Report back every line in the data that includes the string "Definition".

## [MATERIAL FOR THE TASK]
******

(** Hosts that keep their names. *)
Lemma map_ok_hosts hosts hosts' m :
  (forall h x, obj_get h hosts = Some x -> exists x', obj_get h hosts' = Some x' /\ h_server_names x' = h_server_names x) ->
  map_ok hosts m -> map_ok hosts' m.
Proof.
  intros H [H1 H2]. split; [done|]. intros n h Hn. destruct (H2 _ _ Hn) as (x & Hx & Hin & Hall).
  destruct (H _ _ Hx) as (x' & Hx' & E). exists x'. rewrite E. done.
Qed.

(** Clients that keep the fields of a property. *)
Lemma ex_conn_iff (clients clients' : list (nat * conn)) c (P : conn -> Prop) :
  (obj_get c clients' = obj_get c clients \/
   exists f, (forall k, P (f k) <-> P k) /\ obj_get c clients' = f <$> obj_get c clients) ->
  (exists k, obj_get c clients' = Some k /\ P k) <-> (exists k, obj_get c clients = Some k /\ P k).
Proof.
  intros [->|(f & Hf & ->)]; [done|]. destruct (obj_get c clients) as [k|]; cbn.
  - split; intros (k' & [= <-] & Hk); eexists; (split; [reflexivity|]); by apply Hf.
  - split; by intros (k' & ? & _).
Qed.

(** ** Clients *)

(** What a client keeps to itself. *)
Lemma links_on_conn x c f w :
  (forall k, cn_server (f k) = cn_server k /\ cn_host (f k) = cn_host k /\ cn_fd (f k) = cn_fd k) ->
  links x w -> links x (on_conn c f w).
Proof.
  intros Hf Hl.
  assert (forall b (P : nat -> option nat -> Prop),
    (exists k, obj_get b (obj_update c f (w_clientList w)) = Some k /\ P (cn_server k) (cn_host k)) <->
    (exists k, obj_get b (w_clientList w) = Some k /\ P (cn_server k) (cn_host k))) as Hex.
  { intros b P. apply (ex_conn_iff _ _ b (fun k => P (cn_server k) (cn_host k))).
    rewrite obj_get_update. destruct (Nat.eqb c b); [|by left]. right. exists f. split; [|done].
    intros k. by destruct (Hf k) as (-> & -> & _). }
  split; cbn.
  - apply Hl.
  - apply Hl.
  - apply keys_ok_update, Hl.
  - apply Hl.
  - intros a s Hs. destruct (lk_members _ _ Hl _ _ Hs) as [H1 H2 H3 H4]. split; [| |done..].
    + intros b. rewrite H1. symmetry. exact (Hex b (fun sv _ => sv = a)).
    + intros b. rewrite H2. symmetry. exact (Hex b (fun sv ho => sv = a /\ ho = None)).
  - intros a h Hh. destruct (lk_guests _ _ Hl _ _ Hh) as [H1 H2]. split; [|done].
    intros b. rewrite H1, (Hex b (fun _ ho => ho = Some a)). done.
  - intros b k (k0 & Hk & ->)%obj_update_inv. pose proof (lk_conn _ _ Hl _ _ Hk) as Hc.
    destruct (Nat.eqb c b); [|exact Hc]. unfold conn_ok in *. by destruct (Hf k0) as (-> & -> & _).
  - intros fd Hfd H0. destruct (lk_open _ _ Hl _ Hfd H0) as [?|(b & k & Hk & <-)]; [by left|right].
    exists b. cbn. rewrite obj_get_update, Hk. destruct (Nat.eqb c b); [|by exists k].
    exists (f k). split; [done|]. by destruct (Hf k) as (_ & _ & ->).
Qed.

Lemma list_remove_elem a b l : b ∈ list_remove a l <-> b <> a /\ b ∈ l.
Proof. unfold list_remove. by rewrite list_elem_of_filter. Qed.

Lemma list_remove_nodup a l : NoDup l -> NoDup (list_remove a l).
Proof. apply NoDup_filter. Qed.

(** The maps of the servers, when servers keep their maps and hosts their names. *)
Lemma maps_ok_step w w' :
  (forall a s', obj_get a (w_serverList w') = Some s' ->
     exists s, obj_get a (w_serverList w) = Some s /\ ls_hostMap s' = ls_hostMap s) ->
  (forall h x, obj_get h (w_hostList w) = Some x ->
     exists x', obj_get h (w_hostList w') = Some x' /\ h_server_names x' = h_server_names x) ->
  maps_ok w -> maps_ok w'.
Proof.
  intros Hs Hh Hw a s' Ha. destruct (Hs _ _ Ha) as (s & Hs' & ->). destruct (Hw _ _ Hs') as [H1 H2].
  split; [by eapply map_ok_hosts|done].
Qed.

Lemma same_maps a f (l : list (nat * ListenServer)) : (forall s, ls_hostMap (f s) = ls_hostMap s) ->
  forall b s', obj_get b (obj_update a f l) = Some s' ->
  exists s, obj_get b l = Some s /\ ls_hostMap s' = ls_hostMap s.
Proof. intros Hf b s' (s & Hs & ->)%obj_update_inv. exists s. split; [done|]. by destruct (Nat.eqb a b). Qed.

Lemma same_names a f (l : list (nat * Host)) : (forall h, h_server_names (f h) = h_server_names h) ->
  forall b x, obj_get b l = Some x ->
  exists x', obj_get b (obj_update a f l) = Some x' /\ h_server_names x' = h_server_names x.
Proof.
  intros Hf b x Hx. rewrite obj_get_update, Hx. destruct (Nat.eqb a b); cbn; eexists; (split; [reflexivity|]); auto.
Qed.

(** A client of no host may be taken for one in the middle of its turn. *)
Lemma links_detached c k w :
  links None w -> obj_get c (w_clientList w) = Some k -> cn_host k = None -> links (Some c) w.
Proof.
  intros Hl Hk Hn. destruct Hl as [H1 H2 H3 H4 H5 H6 H7 H8]. split; try done.
  intros a h Hh. destruct (H6 _ _ Hh) as [G1 G2]. split; [|done]. intros b. rewrite G1.
  split; [|intros [_ Hb]; by split]. intros [_ (k' & Hk' & Hh')]. split; [|by exists k'].
  intros [= ->]. congruence.
Qed.

(** [Host::removeClient] *)
Lemma links_unbind c k h w :
  links None w -> obj_get c (w_clientList w) = Some k -> cn_host k = Some h ->
  links (Some c) (on_host h (host_removeClient c) w).
Proof.
  intros Hl Hk Hh. destruct Hl as [H1 H2 H3 H4 H5 H6 H7 H8]. split; cbn; try done.
  - by apply keys_ok_update.
  - eapply maps_ok_step; [| |exact H4]; cbn; [intros; by eexists|]. by apply same_names.
  - intros a y (y0 & Hy & ->)%obj_update_inv. destruct (H6 _ _ Hy) as [G1 G2].
    destruct (Nat.eqb_spec h a) as [<-|Hne].
    + split; cbn; [|by apply NoDup_filter]. intros b. rewrite list_elem_of_filter, G1. split.
      * intros [Hb [_ Hx]]. split; [congruence|done].
      * intros [Hb Hx]. split; [congruence|]. by split.
    + split; [|done]. intros b. rewrite G1. split; [|intros [_ Hx]; by split].
      intros [_ (k' & Hk' & Hh')]. split; [|by exists k']. intros [= ->]. congruence.
  - intros b k' Hk'. destruct (H7 _ _ Hk') as [G1 G2]. split; [done|]. cbn.
    destruct (cn_host k'); [by apply obj_update_is_Some|done].
Qed.

(** The clients after one of them got a host. *)
Definition with_host (h : nat) (k : conn) : conn := k <| cn_host := Some h |>.

Definition bound (c h a : nat) (w : world) : world :=
  on_conn c (with_host h) (on_server a (fun s => s <| ls_orphanClients := list_remove c (ls_orphanClients s) |>)
    (on_host h (addClient c) w)).

Lemma links_bind c k h w :
  links (Some c) w -> obj_get c (w_clientList w) = Some k -> is_Some (obj_get h (w_hostList w)) ->
  links None (bound c h (cn_server k) w).
Proof.
  intros Hl Hk Hh. destruct Hl as [H1 H2 H3 H4 H5 H6 H7 H8]. split; cbn.
  - by apply keys_ok_update.
  - by apply keys_ok_update.
  - by apply keys_ok_update.
  - eapply maps_ok_step; [| |exact H4]; cbn; [by apply same_maps|by apply same_names].
  - intros a s (s0 & Hs & ->)%obj_update_inv. destruct (H5 _ _ Hs) as [G1 G2 G3 G4].
    assert (forall b, b ∈ ls_connectedClients s0 <->
      exists k0, obj_get b (obj_update c (with_host h) (w_clientList w)) = Some k0 /\ cn_server k0 = a) as Hc.
    { intros b. rewrite G1. symmetry. apply ex_conn_iff. rewrite obj_get_update.
      destruct (Nat.eqb c b); [right; by exists (with_host h)|by left]. }
    assert (forall b, b <> c -> (exists k0, obj_get b (w_clientList w) = Some k0 /\ cn_server k0 = a /\ cn_host k0 = None)
      <-> exists k0, obj_get b (obj_update c (with_host h) (w_clientList w)) = Some k0 /\ cn_server k0 = a /\ cn_host k0 = None) as Ho.
    { intros b Hb. rewrite obj_get_update, (proj2 (Nat.eqb_neq c b)) by congruence. done. }
    assert (~ exists k0, obj_get c (obj_update c (with_host h) (w_clientList w)) = Some k0 /\ cn_server k0 = a /\ cn_host k0 = None) as Hn.
    { rewrite obj_get_update, Nat.eqb_refl, Hk. cbn. by intros (? & [= <-] & _ & ?). }
    destruct (Nat.eqb_spec (cn_server k) a) as [<-|Hne]; split; cbn; try done.
    + intros b. rewrite list_remove_elem, G2. split; [intros [Hb Hx]; by apply Ho|].
      intros Hx. destruct (decide (b = c)) as [->|Hb]; [done|]. split; [done|by apply Ho].
    + by apply list_remove_nodup.
    + intros b. rewrite G2. destruct (decide (b = c)) as [->|Hb]; [|by apply Ho].
      split; [|done]. intros (k0 & Hk0 & E & _). congruence.
  - intros a y (y0 & Hy & ->)%obj_update_inv. destruct (H6 _ _ Hy) as [G1 G2].
    assert (forall b, (exists k0, obj_get b (obj_update c (with_host h) (w_clientList w)) = Some k0 /\ cn_host k0 = Some a) <->
      if Nat.eqb c b then h = a else exists k0, obj_get b (w_clientList w) = Some k0 /\ cn_host k0 = Some a) as Hx.
    { intros b. rewrite obj_get_update. destruct (Nat.eqb_spec c b) as [<-|]; [|done]. rewrite Hk. cbn.
      split; [by intros (? & [= <-] & [= ->])|intros <-; by eexists]. }
    assert (c ∉ h_clients y0) as Hc by (rewrite G1; by intros [[] _]).
    destruct (Nat.eqb_spec h a) as [<-|Hne]; split; cbn.
    + intros b. rewrite elem_of_app, G1, list_elem_of_singleton, Hx.
      destruct (Nat.eqb_spec c b) as [<-|Hb]; [split; [done|by right]|]. split.
      * intros [[_ ?]|?]; [done|congruence].
      * intros [_ ?]. left. split; [congruence|done].
    + apply NoDup_app. split_and!; [done| |by apply NoDup_singleton].
      by intros b Hb ->%list_elem_of_singleton.
    + intros b. rewrite G1, Hx. destruct (Nat.eqb_spec c b) as [<-|Hb]; [split; [by intros [[] _]|by intros [_ ?]]|].
      split; intros [_ ?]; (split; [congruence|done]).
    + done.
  - intros b k0 (k1 & Hk1 & ->)%obj_update_inv. destruct (H7 _ _ Hk1) as [G1 G2]. unfold conn_ok. cbn.
    destruct (Nat.eqb c b); cbn; (split; [by apply obj_update_is_Some|]); [by apply obj_update_is_Some|].
    destruct (cn_host k1); [by apply obj_update_is_Some|done].
  - intros fd Hfd H0. destruct (H8 _ Hfd H0) as [(a & s & Hs & <-)|(b & k0 & Hk0 & <-)]; [left|right]; cbn.
    + exists a. rewrite obj_get_update, Hs. destruct (Nat.eqb _ a); by eexists.
    + exists b. rewrite obj_get_update, Hk0. destruct (Nat.eqb c b); by eexists.
Qed.

(** The end of [Client::terminate]. *)
Definition closed (c : nat) (k : conn) (w : world) : world :=
  let w := on_server (cn_server k) (server_removeClient c) w in
  let w := close_fd (cn_fd k) w in
  w <| w_clientList := obj_erase c (w_clientList w) |>.

Lemma links_close c k w :
  links (Some c) w -> obj_get c (w_clientList w) = Some k -> links None (closed c k w).
Proof.
  intros Hl Hk. destruct Hl as [H1 H2 H3 H4 H5 H6 H7 H8].
  assert (forall b, obj_get b (obj_erase c (w_clientList w)) =
    if Nat.eqb c b then None else obj_get b (w_clientList w)) as Her by (intros b; apply obj_get_erase, H3).
  assert (forall b (P : conn -> Prop), (exists k0, obj_get b (obj_erase c (w_clientList w)) = Some k0 /\ P k0) <->
    b <> c /\ exists k0, obj_get b (w_clientList w) = Some k0 /\ P k0) as Hex.
  { intros b P. rewrite Her. destruct (Nat.eqb_spec c b) as [<-|Hb]; [split; [by intros (? & ? & _)|by intros [? _]]|].
    split; [intros Hx; split; [congruence|done]|by intros [_ Hx]]. }
  unfold closed. cbv zeta. split; cbn.
  - by apply keys_ok_update.
  - done.
  - by apply keys_ok_erase.
  - eapply maps_ok_step; [| |exact H4]; cbn; [by apply same_maps|intros; by eexists].
  - intros a s (s0 & Hs & ->)%obj_update_inv. destruct (H5 _ _ Hs) as [G1 G2 G3 G4].
    destruct (Nat.eqb_spec (cn_server k) a) as [<-|Hne]; split; cbn; try by apply list_remove_nodup.
    + intros b. by rewrite list_remove_elem, G1, (Hex b (fun k0 => cn_server k0 = cn_server k)).
    + intros b. by rewrite list_remove_elem, G2, (Hex b (fun k0 => cn_server k0 = cn_server k /\ cn_host k0 = None)).
    + intros b. rewrite G1, (Hex b (fun k0 => cn_server k0 = a)). split; [|by intros [_ ?]].
      intros (k0 & Hk0 & E). split; [|by exists k0]. intros ->. congruence.
    + intros b. rewrite G2, (Hex b (fun k0 => cn_server k0 = a /\ cn_host k0 = None)). split; [|by intros [_ ?]].
      intros (k0 & Hk0 & E & ?). split; [|by exists k0]. intros ->. congruence.
    + done.
    + done.
  - intros a h Hh. destruct (H6 _ _ Hh) as [G1 G2]. split; [|done]. intros b.
    rewrite G1, (Hex b (fun k0 => cn_host k0 = Some a)). split; intros [Hb Hx]; (split; [|try done]).
    + done.
    + split; [congruence|done].
    + destruct Hx as [Hx _]. congruence.
    + by destruct Hx.
  - intros b k0. rewrite Her. destruct (Nat.eqb c b); [done|]. intros Hk0.
    destruct (H7 _ _ Hk0) as [G1 G2]. split; cbn; [by apply obj_update_is_Some|done].
  - intros fd [Hfd Hin]%list_elem_of_filter H0.
    destruct (H8 _ Hin H0) as [(a & s & Hs & <-)|(b & k0 & Hk0 & <-)]; [left|right]; cbn.
    + exists a. rewrite obj_get_update, Hs. destruct (Nat.eqb _ a); by eexists.
    + exists b, k0. rewrite Her. destruct (Nat.eqb_spec c b) as [<-|]; [congruence|done].
Qed.

(** A new connection. *)
Definition connected (a : nat) (k : conn) (w : world) : world :=
  let c := w_fresh w in
  on_server a (fun s => s <| ls_connectedClients := ls_connectedClients s ++ [c] |>
                          <| ls_orphanClients := ls_orphanClients s ++ [c] |>)
    (w <| w_clientList := w_clientList w ++ [(c, k)] |> <| w_fresh := S c |> <| w_open := cn_fd k :: w_open w |>).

******

## [PROBLEM SOLUTION]
Definition with_host (h : nat) (k : conn) : conn := k <| cn_host := Some h |>.
Definition bound (c h a : nat) (w : world) : world :=
Definition closed (c : nat) (k : conn) (w : world) : world :=
Definition connected (a : nat) (k : conn) (w : world) : world :=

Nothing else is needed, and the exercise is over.